David Hasselhoff als Kevin und Gene Wilder als Kerry von Erich versprachen auf dem Papier einiges, aber das Pacing wollte irgendwie nicht zünden.
Wesentlich zahmer als erwartet. Sowohl im Ring als auch bei allem drumherum.
Dafür, dass die Geschichte der Von Erichs Tonnen an Drama-Dynamit bereithält, werden die Stationen leider eine nach der anderen viel zu distanziert und emotionslos abgehakt. Kein Aufbau der Spannung, kein Kampf, der etwas mehr Aufmerksamkeit bekommt. Alles plätschert irgendwie merkwürdig passiv vor sich hin und keiner der zahllosen Schicksalsschläge landet den nötigen Punch den er verdient.

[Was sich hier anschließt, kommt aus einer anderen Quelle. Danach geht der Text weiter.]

(** Relative errors of the terms carry over to the sum. *)
Lemma sum_within_rel u approx exact :
  Forall2 (within_rel u) approx exact →
  within_rel u (sum approx) (sum exact).
Proof.
  unfold within_rel.
  induction 1 as [|r s approx exact [Hlo Hhi] _ [IHlo IHhi]].
  - rewrite sum_nil, !Qcmult_0_l. done.
  - rewrite !sum_cons, !Qcmult_plus_distr_l.
    split; by apply Qcplus_le_compat.
Qed.

Lemma roundoff_within_tolerance r :
  within_rel unit_roundoff r 1 → 1 - tolerance ≤ r ≤ 1 + tolerance.
Proof.
  unfold within_rel. rewrite !Qcmult_1_l. intros [Hlo Hhi]. split.
  - trans (1 - unit_roundoff); [by vm_compute | done].
  - trans (1 + unit_roundoff); [done | by vm_compute].
Qed.

(** The inverse of a number near one is near one. *)
Lemma inv_near_one t δ :
  0 ≤ δ → δ + δ ≤ 1 → 1 - δ ≤ t → t ≤ 1 + δ →
  0 < t ∧ 1 - (δ + δ) ≤ / t ∧ / t ≤ 1 + (δ + δ).
Proof.
  intros Hδ Hhalf Hlo Hhi.
  assert (0 ≤ 1 - (δ + δ)) as Hnn.
  { apply (Qcplus_le_mono_r _ _ (δ + δ)).
    by replace (1 - (δ + δ) + (δ + δ)) with 1 by ring; rewrite Qcplus_0_l. }
  assert (0 < t) as Ht.
  { eapply Qclt_le_trans; [|exact Hlo].
    destruct (Qclt_le_dec 0 (1 - δ)) as [|Hneg]; [done|].
    assert (0 < (1 - δ) + (1 - δ)) as Hpos.
    { replace ((1 - δ) + (1 - δ)) with ((1 - (δ + δ)) + 1) by ring.
      apply Qcplus_nonneg_pos; [done | by vm_compute]. }
    apply Qclt_not_le in Hpos. destruct Hpos.
    by apply Qcplus_nonpos_nonpos. }
  split; [done|].
  assert (/ t * t = 1) as Hinv
    by by apply Qcmult_inv_l, not_eq_sym, Qclt_not_eq.
  split.
  - apply (Qcmult_le_mono_pos_r _ _ t Ht). rewrite Hinv.
    trans ((1 - (δ + δ)) * (1 + δ)).
    + by apply Qcmult_le_mono_nonneg_l.
    + replace ((1 - (δ + δ)) * (1 + δ)) with (1 - δ * (1 + (δ + δ))) by ring.
      apply (Qcplus_le_mono_r _ _ (δ * (1 + (δ + δ)))).
      replace (1 - δ * (1 + (δ + δ)) + δ * (1 + (δ + δ))) with (1 + 0) by ring.
      apply Qcplus_le_mono_l. apply Qcmult_nonneg_nonneg; [done|].
      apply Qcplus_nonneg_nonneg; [by vm_compute|].
      by apply Qcplus_nonneg_nonneg.
  - apply (Qcmult_le_mono_pos_r _ _ t Ht). rewrite Hinv.
    trans ((1 + (δ + δ)) * (1 - δ)).
    + replace ((1 + (δ + δ)) * (1 - δ)) with (1 + δ * (1 - (δ + δ))) by ring.
      rewrite <-(Qcplus_0_r 1) at 1.
      apply Qcplus_le_mono_l. by apply Qcmult_nonneg_nonneg.
    + apply Qcmult_le_mono_nonneg_l; [|done].
      apply Qcplus_nonneg_nonneg; [by vm_compute|].
      by apply Qcplus_nonneg_nonneg.
Qed.
End sums.

(** ** Score normalisation *)

Section normalisation.
Import DictFacts.
Local Open Scope Qc_scope.
Implicit Types (h : heap) (raw acc : dict Qc) (t : Qc).

Lemma setitem_fresh {V} (d : dict V) k v :
  k ∉ Dict.keys d → Dict.setitem d k v = d ++ [(k, v)].
Proof.
  unfold Dict.keys. induction d as [|[k' v'] d IH]; [done|].
  rewrite fmap_cons, not_elem_of_cons. intros [Hne Hk]. simpl.
  rewrite decide_False by done. by rewrite IH.
Qed.

Lemma loop_result_fresh t its acc :
  NoDup (Dict.keys acc ++ Dict.keys its) →
  loop_result t its acc = acc ++ (prod_map id (λ v, v / t) <$> its).
Proof.
  unfold loop_result, Dict.keys.
  revert acc. induction its as [|[k v] its IH]; intros acc Hnd.
  - by rewrite fmap_nil, app_nil_r.
  - rewrite fmap_cons in Hnd. simpl in Hnd.
    apply NoDup_app in Hnd as (Hacc & Hdisj & Hits).
    apply NoDup_cons in Hits as [Hk Hits].
    cbn [fold_left]. rewrite setitem_fresh.
    2:{ intros Hin. apply (Hdisj _ Hin). apply list_elem_of_here. }
    rewrite IH.
    + rewrite fmap_cons. by rewrite <-app_assoc.
    + rewrite fmap_app, <-app_assoc.
      apply NoDup_app. split_and!; [done| |by apply NoDup_cons].
      intros x Hx Hin. apply (Hdisj _ Hx). done.
Qed.

Lemma bind_run {A B} (m : M A) (k : A → M B) h a h' :
  m h = (inr a, h') → bind m k h = k a h'.
Proof. intros Hm. unfold bind. by rewrite Hm. Qed.

Lemma dict_values_run h l d :
  h !! l = Some d → dict_values l h = (inr (Dict.values d), h).
Proof. intros Hl. unfold dict_values, bind, deref. by rewrite Hl. Qed.

Lemma dict_items_run h l d :
  h !! l = Some d → dict_items l h = (inr (Dict.items d), h).
Proof. intros Hl. unfold dict_items, bind, deref. by rewrite Hl. Qed.

Lemma dict_setitem_run h l d k v :
  h !! l = Some d →
  dict_setitem l k v h = (inr (), <[l := Dict.setitem d k v]> h).
Proof. intros Hl. unfold dict_setitem. by rewrite Hl. Qed.

Lemma truediv_run h a t : t ≠ 0 → truediv a t h = (inr (a / t), h).
Proof. intros Ht. unfold truediv. by rewrite decide_False. Qed.

(** The loop writes to [bug_scores] only. *)
Lemma for_each_run t out its h acc :
  t ≠ 0 → h !! out = Some acc →
  for_each its (λ '(file, changes),
    q <- truediv changes t ;; dict_setitem out file q) h =
  (inr (), <[out := loop_result t its acc]> h).
Proof.
  intros Ht. revert h acc.
  induction its as [|[k v] its IH]; intros h acc Hout.
  - cbn [for_each]. unfold ret, loop_result. cbn [fold_left].
    by rewrite list_insert_id.
  - cbn [for_each].
    erewrite bind_run.
    2:{ erewrite bind_run; [|by apply truediv_run].
        by apply dict_setitem_run. }
    erewrite IH.
    + by rewrite list_insert_insert_eq.
    + apply list_lookup_insert_eq. by eapply lookup_lt_Some.
Qed.

(** A run of [calculate_bug_scores]: the result is a new object at the end
    of the store, and the store is otherwise as it was. *)
Lemma calculate_bug_scores_run h fcc raw :
  h !! fcc = Some raw →
  calculate_bug_scores fcc h =
  (inr (length h),
   h ++ [if decide (sum (Dict.values raw) = 0) then []
         else loop_result (sum (Dict.values raw)) (Dict.items raw) []]).
Proof.
  intros Hfcc. unfold calculate_bug_scores.
  erewrite bind_run; [|by apply dict_values_run].
  erewrite bind_run; [|reflexivity].
  destruct (decide (sum (Dict.values raw) = 0)) as [Hz|Hnz]; [done|].
  assert ((h ++ [[]]) !! fcc = Some raw) as Hfcc'.
  { rewrite lookup_app_l; [done | by eapply lookup_lt_Some]. }
  erewrite bind_run; [|by apply dict_items_run].
  erewrite bind_run; [|by apply for_each_run, list_lookup_middle].
  unfold ret. f_equal.
  replace (length h) with (length h + 0)%nat at 1 by lia.
  by rewrite insert_app_r.
Qed.

Lemma scores_of_loop raw :
  Dict.wf raw →
  scores_of raw =
  if decide (sum (Dict.values raw) = 0) then []
  else loop_result (sum (Dict.values raw)) (Dict.items raw) [].
Proof.
  intros Hwf. unfold scores_of. case_decide; [done|].
  by rewrite loop_result_fresh.
Qed.

Lemma call_calculate_bug_scores raw :
  Dict.wf raw → call calculate_bug_scores raw = inr (scores_of raw).
Proof.
  intros Hwf. unfold call.
  rewrite (calculate_bug_scores_run [raw] 0%nat raw) by done.
  cbn [length app lookup list_lookup]. by rewrite scores_of_loop.
Qed.

Lemma keys_scores_of raw :
  sum (Dict.values raw) ≠ 0 → Dict.keys (scores_of raw) = Dict.keys raw.
Proof.
  intros Hnz. unfold scores_of, Dict.keys. rewrite decide_False by done.
  rewrite <-list_fmap_compose. by apply list_fmap_ext; intros ? [].
Qed.

Lemma values_scores_of raw :
  sum (Dict.values raw) ≠ 0 →
  Dict.values (scores_of raw) =
  (λ v, v / sum (Dict.values raw)) <$> Dict.values raw.
Proof.
  intros Hnz. unfold scores_of, Dict.values. rewrite decide_False by done.
  rewrite <-!list_fmap_compose. by apply list_fmap_ext; intros ? [].
Qed.

Lemma get_scores_of raw file :
  sum (Dict.values raw) ≠ 0 →
  Dict.get (scores_of raw) file =
  (λ v, v / sum (Dict.values raw)) <$> Dict.get raw file.
Proof.
  intros Hnz. unfold scores_of. rewrite decide_False by done.
  generalize (sum (Dict.values raw)). clear Hnz. intros t.
  induction raw as [|[k v] raw IH]; [done|].
  rewrite fmap_cons. simpl. by case_decide.
Qed.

Ich war verblüfft, wie nah die Kamera im Ring versuchte, die Action einzufangen. Auch da fehlte etwas. Es gab lange One-Takes, man sah, dass die Jungs ordentlich austeilen konnten. Aber irgendetwas an der Art der Inszenierung war merkwürdig. Muss jeder für sich entscheiden, ob Nahaufnahmen von Schnürsenkeln und Ohrläppchen eine gute Ringchoreografie unterstützen.
Genre-Fans greifen zu, alle anderen lunzen besser „The Wrestler“.